Task directions = The lines from the first line of the entries through the line containing "The Python code" are to be repeated exactly, with both of those lines included.

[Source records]
(** * mortgage_tools: amortization and refinance economics

    A shallow embedding of the functions of [src/mortgage_tools/app.py]
    ([payment], [remaining_balance], [amortization_schedule],
    [total_interest_from_schedule], [break_even_months], [npv_of_refi],
    [effective_refi_costs], [compute_ltv], [build_savings_stream]) and the
    properties the specification states about them.

    The Python code computes on [float]. The embedding is written once,
    over an interface [Arith] of the float operations the code uses, and
    read at two instances:
    - [Exact.exact]: the real numbers, where [+ - * /] are exact and [**]
      is the real power function. The laws of amortization that the
      program keeps up to the rounding of an amount are stated here.
    - [Binary64.binary64]: IEEE 754 double precision as the kernel
      implements it, every operation rounding to nearest-even the way
      CPython does; only the C library's [pow] is taken as a parameter.
    Properties that hold by the shape of the code alone are proved for
    every instance. Where rounding changes what the program does by more
    than an amount's last digits (a row more, an exception), the program
    is evaluated at [Binary64.binary64].

    A pandas [DataFrame] is modelled by its row count and its labelled
    columns, a numpy array by a list, an exception by [Raise]. The [while]
    loop runs on fuel; [while_loop_fuel] shows the fuel given is enough. *)

From Stdlib Require Import Reals Lra Lia ZArith String List Bool.
From Stdlib Require Import PrimFloat SpecFloat FloatOps FloatAxioms.
Import ListNotations.

Set Implicit Arguments.

(** ** Python outcomes *)

(** The exceptions the modelled code can raise. *)
Inductive exn : Type :=
| ZeroDivisionError
| OverflowError
| ValueError
| TypeError
| KeyError (key : string).

(** A call either returns a value or raises. *)
Inductive result (A : Type) : Type :=
| Ok (a : A)
| Raise (e : exn).

Arguments Ok {A} a.
Arguments Raise {A} e.

Definition bind {A B : Type} (m : result A) (k : A -> result B) : result B :=
  match m with
  | Ok a => k a
  | Raise e => Raise e
  end.

Notation "x <- m ;; k" := (bind m (fun x => k))
  (at level 61, m at next level, right associativity).

(** What [float ** float] evaluates to: a float, or a complex number when a
    negative base meets a fractional exponent. The code never inspects a
    complex value; it only matters that it is not a float. *)
Inductive pyval (F : Type) : Type :=
| PyFloat (x : F)
| PyComplex.

Arguments PyFloat {F} x.
Arguments PyComplex {F}.

(** ** The arithmetic the code runs on *)

Class Arith (F : Type) : Type := {
  lit : Z -> F;                  (* an integer, or a literal such as [100.0] *)
  rel_tol : F;                   (* the literal [1e-09], isclose's default *)
  add : F -> F -> F;
  sub : F -> F -> F;
  mul : F -> F -> F;
  quot : F -> F -> F;            (* [x / y] for a divisor that is not zero *)
  opp : F -> F;
  fabs : F -> F;
  eqb : F -> F -> bool;
  ltb : F -> F -> bool;
  leb : F -> F -> bool;
  isinf : F -> bool;
  power : F -> F -> result (pyval F);   (* [x ** y] *)
  round_int : F -> result Z             (* the builtin [round(x)] *)
}.

Declare Scope py_scope.
Delimit Scope py_scope with py.
Notation "x + y" := (add x y) : py_scope.
Notation "x - y" := (sub x y) : py_scope.
Notation "x * y" := (mul x y) : py_scope.
Notation "- x" := (opp x) : py_scope.
Notation "x =? y" := (eqb x y) (at level 70, no associativity) : py_scope.
Notation "x <? y" := (ltb x y) (at level 70, no associativity) : py_scope.
Notation "x <=? y" := (leb x y) (at level 70, no associativity) : py_scope.

Section Core.

Context {F : Type} {A : Arith F}.

Local Open Scope py_scope.

(** [x / y]: true division raises on a zero divisor. *)
Definition truediv (x y : F) : result F :=
  if y =? lit 0 then Raise ZeroDivisionError else Ok (quot x y).

(** The builtins [min(a, b)] and [max(a, b)]: the first argument is kept
    unless the second compares strictly below (above) it. *)
Definition py_min (a b : F) : F := if b <? a then b else a.
Definition py_max (a b : F) : F := if a <? b then b else a.

(** [math.isclose(a, b)] with its defaults [rel_tol=1e-09], [abs_tol=0.0]. *)
Definition isclose (a b : F) : bool :=
  if a =? b then true
  else if isinf a || isinf b then false
  else
    let diff := fabs (b - a) in
    (diff <=? fabs (rel_tol * b))
    || (diff <=? fabs (rel_tol * a))
    || (diff <=? lit 0).

(** *** Payment calculator *)

Definition payment (principal annual_rate_pct years : F)
    (periods_per_year : Z) : result (pyval F) :=
  let n := years * lit periods_per_year in
  if n =? lit 0 then Ok (PyFloat principal)
  else
    pct <- truediv annual_rate_pct (lit 100) ;;
    r <- truediv pct (lit periods_per_year) ;;
    if isclose r (lit 0) then
      p <- truediv principal n ;;
      Ok (PyFloat p)
    else
      w <- power (lit 1 + r) (- n) ;;
      match w with
      | PyFloat w =>
          p <- truediv (r * principal) (lit 1 - w) ;;
          Ok (PyFloat p)
      | PyComplex => Ok PyComplex
      end.

End Core.

(** ** Schedules and data frames *)

Section Frames.

Context {F : Type} {A : Arith F}.

Local Open Scope py_scope.

(** One dictionary appended to [rows] by [amortization_schedule]. *)
Record Row : Type := mkRow {
  row_period : Z;
  row_interest : F;
  row_principal : F;
  row_extra_principal : F;
  row_payment : F;
  row_balance : F
}.

(** A pandas [DataFrame] as far as the code looks at one: the number of
    rows ([shape[0]]) and the labelled columns, in order. A frame can have
    rows and no column. *)
Record DataFrame : Type := mkDataFrame {
  shape0 : nat;
  columns : list (string * list F)
}.

(** Every column is as long as the frame, and no label occurs twice. *)
Definition well_formed (df : DataFrame) : Prop :=
  NoDup (map fst (columns df))
  /\ Forall (fun c => length (snd c) = shape0 df) (columns df).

Answer to this exercise =
(** * mortgage_tools: amortization and refinance economics

    A shallow embedding of the functions of [src/mortgage_tools/app.py]
    ([payment], [remaining_balance], [amortization_schedule],
    [total_interest_from_schedule], [break_even_months], [npv_of_refi],
    [effective_refi_costs], [compute_ltv], [build_savings_stream]) and the
    properties the specification states about them.

    The Python code computes on [float]. The embedding is written once,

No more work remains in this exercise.